The biggest obstacle? Champagne, who was foreign affairs minister until Trudeau put him in his new post in January, says it is attracting corporate attention in a crowded global arena.

Future planning: Dr. Alan Bernstein, a member of the Canadian Covid-19 Vaccine Working Group, said in an interview that the pandemic has reinforced the need for governments to partner with the private sector.

For example, he said the US government had succeeded by partnering with drugmakers on a vaccine through the Trump administration’s accelerator, Operation Warp Speed. On the other hand, he said that the European Union had decided that it would only be a consumer.

“And look who’s in bad shape these days,” said Bernstein, who is also president and CEO of CIFAR, a global research organization based in Canada. “When there is a pandemic – and there will be another, of course … there is a public interest at stake and therefore there has to be a public investment at stake.”

Bernstein argued that Canada is somewhere between the US and the EU because it got vaccine doses and started investing in its own production capacity for the future.

Worse and worse: He said successive governments over the past 25 years have failed to encourage drug companies to stay in Canada.

“We never worried about it because, of course, we had the supply,” Bernstein said. “There were always a lot of them around, so it was never seen as a problem until this pandemic happened.”

Pamela Fralick, who heads the pharmaceutical industry association in Canada, said conditions in the country have not been favorable to the industry for decades. In recent years, she said the Trudeau government’s costly regulatory measures had made matters worse.
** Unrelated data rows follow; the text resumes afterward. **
Lemma evict_fits s : fits s → (0 < maxSessions)%Z → let s' := evictLeastRecentlyActive maxSessions range s in
  fits s' ∧ fewer s s' ∧ (Z.of_nat (size (active s'.1)) < maxSessions)%Z.
Proof.
  intros Hs Hmax s'. subst s'. unfold evictLeastRecentlyActive. rewrite (proj2 (Z.leb_gt _ _) Hmax). cbn [evict_loop].
  destruct (activeCount s.1 <? maxSessions)%Z eqn:Hlt.
  { split; [done |]. split; [done |]. rewrite <- (fits_count _ Hs). lia. }
  destruct (count_below s Hs Hlt Hmax) as [Hsize Hne]. destruct (oldest_key_active s Hs Hne) as [Hk [l Hl]].
  rewrite bool_decide_eq_false_2 by done. rewrite Hl. destruct (expel_fits _ l s Hs Hl) as (H1 & H2 & H3 & _).
  set (s1 := expel _ l s) in *. assert (activeCount s1.1 <? maxSessions = true)%Z as Hlt1.
  { rewrite (fits_count _ H1). lia. }
  assert (evict_loop maxSessions range (Z.to_nat maxSessions) s1 = s1) as ->.
  { destruct (Z.to_nat maxSessions); simpl; by rewrite Hlt1. }
  split; [done |]. split; [done |]. lia.
Qed.

(** There is always room, for those who make it. *)
Lemma ensure_fits now s : fits s → let r := ensureCapacityForAdmission timeout maxSessions range now s in
  r.1 = Ok tt ∧ fits r.2 ∧ fewer s r.2 ∧ (0 < maxSessions → Z.of_nat (size (active r.2.1)) < maxSessions)%Z.
Proof.
  intros Hs r. subst r. unfold ensureCapacityForAdmission. destruct (maxSessions <=? 0)%Z eqn:Hmax.
  { split; [done |]. split; [done |]. split; [done | lia]. }
  cbv zeta. set (s1 := if full maxSessions s then (SweepExpiredActiveSessions timeout range now s).2 else s).
  assert (fits s1 ∧ fewer s s1) as [H1 H2] by (subst s1; destruct (full maxSessions s); [by apply Sweep_fits | done]).
  set (s2 := if full maxSessions s1 then evictLeastRecentlyActive maxSessions range s1 else s1).
  assert (fits s2 ∧ fewer s1 s2 ∧ (Z.of_nat (size (active s2.1)) < maxSessions)%Z) as (H3 & H4 & H5).
  { subst s2. unfold full. destruct (maxSessions <=? activeCount s1.1)%Z eqn:Hfull; [apply evict_fits; [done | lia] |].
    split; [done |]. split; [done |]. rewrite <- (fits_count _ H1). lia. }
  assert (full maxSessions s2 = false) as ->. { unfold full. rewrite (fits_count _ H3). lia. }
  split; [done |]. split; [done |]. split; [by etransitivity | done].
Qed.

Lemma update_fits l f s : fits s → (∀ x, (LastActiveAt (f x) < far_future)%Z) → fits (s.1, update l f s.2).
Proof.
  intros [Hc Hl Ho Hk Hw] Hf. split; simpl; [done | done | | done | unfold update; case_match; [by apply sound_assign | done]].
  intros k l' Hl'. destruct (Ho k l' Hl') as (x & Hx & Hlast).
  unfold update. destruct (objects s.2 !! l) as [y |] eqn:Hy; [| eauto]. rewrite objects_assign.
  destruct (decide (l' = l)) as [-> | Hne]; [rewrite lookup_insert_eq; eauto | rewrite lookup_insert_ne by done; eauto].
Qed.

Lemma extend_fits m w w' : fits (m, w) → sound w' → objects w ⊆ objects w' → fits (m, w').
Proof.
  intros [Hc Hl Ho Hk _] Hw' Hsub. split; [done | done | | done | done]. intros k l Hkl. destruct (Ho k l Hkl) as (x & Hx & ?).
  exists x. split; [by eapply lookup_weaken | done].
Qed.

Lemma admit_fits now key l s x : fits s → key ≠ "" → active s.1 !! key = None → objects s.2 !! l = Some x →
  (LastActiveAt x < far_future)%Z → (0 < maxSessions → Z.of_nat (size (active s.1)) < maxSessions)%Z →
  admit_session now key l s = (l, (MkManager (<[key := l]> (active s.1)) (activeCount s.1 + 1) (backgroundPersists s.1) (evictions s.1)
    (capacityRejects s.1), s.2)) ∧ fits (admit_session now key l s).2.
Proof.
  destruct s as [m w]. intros [Hc Hl Ho Hk Hw] Hkey Hnone Hx Hlast Hroom. simpl in *. unfold admit_session. rewrite Hnone. split; [done |].
  split; simpl.
  - rewrite map_size_insert_None by done. lia.
  - rewrite map_size_insert_None by done. lia.
  - intros k l' [[<- <-] | [_ Hk']]%lookup_insert_Some; eauto.
  - by rewrite lookup_insert_ne.
  - done.
Qed.

(** The operations, at a time. *)
Inductive operation :=
  | OpGetOrCreate (sessionId channelId senderId : string)
  | OpRemove (sessionId : string)
  | OpSweep
  | OpBackground.

Definition run_operation (now : Z) (o : operation) (s : SessionManager * W) : SessionManager * W :=
  match o with
  | OpGetOrCreate sessionId channelId senderId => (GetOrCreateById timeout maxSessions range now sessionId channelId senderId s).2
  | OpRemove sessionId => (RemoveActive sessionId s).2
  | OpSweep => (SweepExpiredActiveSessions timeout range now s).2
  | OpBackground => run_background s
  end.

Lemma fewer_none key s s' : fewer s s' → active s.1 !! key = None → active s'.1 !! key = None.
Proof. intros [Hsub _] Hnone. by eapply lookup_weaken_None. Qed.

Lemma length_nonzero (id : string) : String.length id ≠ 0 → id ≠ "".
Proof. by intros H ->. Qed.

#[local] Arguments admit_session : simpl never.

(** A session that is not active, once there is an object for it. *)
Lemma admitted now key l s x : fits s → key ≠ "" → active s.1 !! key = None → objects s.2 !! l = Some x →
  LastActiveAt x = now → (now < far_future)%Z → (0 < maxSessions → Z.of_nat (size (active s.1)) < maxSessions)%Z →
  let r := admit_session now key l s in
  r.1 = l ∧ fits r.2 ∧ active r.2.1 !! key = Some l ∧ ∃ y, objects r.2.2 !! l = Some y ∧ LastActiveAt y = now.
Proof.
  intros Hs Hkey Hnone Hx Hlast Hnow Hroom r. destruct (admit_fits now key l s x Hs Hkey Hnone Hx) as [Heq Hfits]; [lia | done |].
  subst r. split; [by rewrite Heq |]. split; [done |]. rewrite Heq. simpl. split; [apply lookup_insert_eq | eauto].
Qed.
End Demo.
(** ** Further vocabulary *)

Section MoreVocabulary.
Context `{FA : FloatArith} `{CO : !Collaborators}.

(** The colour-key range of a component. *)
Definition key_range (c : DIB_COMP_DATA) : Z * Z :=
  (m_ColorKeyMin c, m_ColorKeyMax c).

(** While m_bHasMask is false the mask, its matte colour and the flag
    itself stay as they are. *)
Definition mask_untouched (d d' : CPDF_DIB) : Prop :=
  m_bHasMask d = false ->
  m_bHasMask d' = false /\ m_pMask d' = m_pMask d /\
  m_MatteColor d' = m_MatteColor d.


(** A member function establishes a property of its result and of the
    object after it, whenever it returns. *)
Definition ensures {A} (Q : A -> CPDF_DIB -> Prop) (m : M A) : Prop :=
  forall d a d', m d = Some (a, d') -> Q a d'.

End MoreVocabulary.

(** ** Further inputs on the concrete collaborators *)

Module Cases.
#[local] Existing Instance Demo.QFloat.
#[local] Existing Instance Demo.env.

(** S6: a Width of 0x20000. *)
Definition wide_stream : CPDF_Stream :=
  Demo.image_stream [("Width", ObjInteger 131072); ("Height", ObjInteger 1);
                     ("BitsPerComponent", ObjInteger 8);
                     ("ColorSpace", ObjName "DeviceGray")]
                    [0].

(** A dictionary that declares 17 bits per component. *)
Definition deep_dib : CPDF_DIB :=
  set_m_pDict (Some (list_to_map [("BitsPerComponent", ObjInteger 17)]))
    new_CPDF_DIB.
Fralick, the president of Innovative Medicines Canada, said that before the pandemic relations between government and industry were at an all-time low. Global CEOs of the pharmaceutical industry, who have the power to direct investments, contacted the Trudeau government four times before the pandemic and “in reality they got no meaningful response,” she said.

“We haven’t even really been able to meet a minister as an association here in Canada,” said Fralick, who added that the pandemic has reduced tensions and led to “fragile but positive change”.

Trudeau himself highlighted his direct conversations over the past few months with the world’s top leaders in the pharmaceutical industry., including Dr Albert Bourla of Pfizer.

The world race: Bernstein said the pandemic has forced countries to find ways to consolidate vaccine supplies, an environment that has created bidding wars with manufacturers.

“[They want] to make sure that, for the next pandemic, they don’t get caught with their pants down, “he said.” Every politician is highly motivated to resolve this situation. “

Fralick said the pandemic had indeed launched an international competition.

“Almost every country in the world will feel blinded by this pandemic. … Canada is certainly not alone, ”she said, noting that only a handful of countries produce the vaccines. “We were caught off guard.”

The effort, so far: Last week, Champagne announced a federal investment of up to C $ 415 million in a new Sanofi influenza vaccine manufacturing facility in Toronto. The deal offered a roughly 50-50 split between governments and industry.

Fralick, who does not know the terms of the deal, said the “50 cent dollars” should take precedence over the company’s concerns about some of the other issues.

In February, Trudeau announced a memorandum of understanding with Novavax Inc. that would see the company produce its Covid-19 vaccines at a new facility in Montreal, which received C $ 126 million in funding.

The facility is expected to be ready to produce the vaccine by the end of 2021. The Novavax vaccine is still under review and has not yet received approval from Health Canada.

The government also announced agreements to develop bioproduction with domestic companies, including investments of up to C $ 173 million with Medicago and C $ 25.1 million with Precision NanoSystems Inc.

And after: Champagne says Canada is in talks with many players. “We are trying to advance as much as possible and I think you will see more to come,” he said. “I don’t have a crystal ball, but I think we need to be better prepared for whatever is to follow.”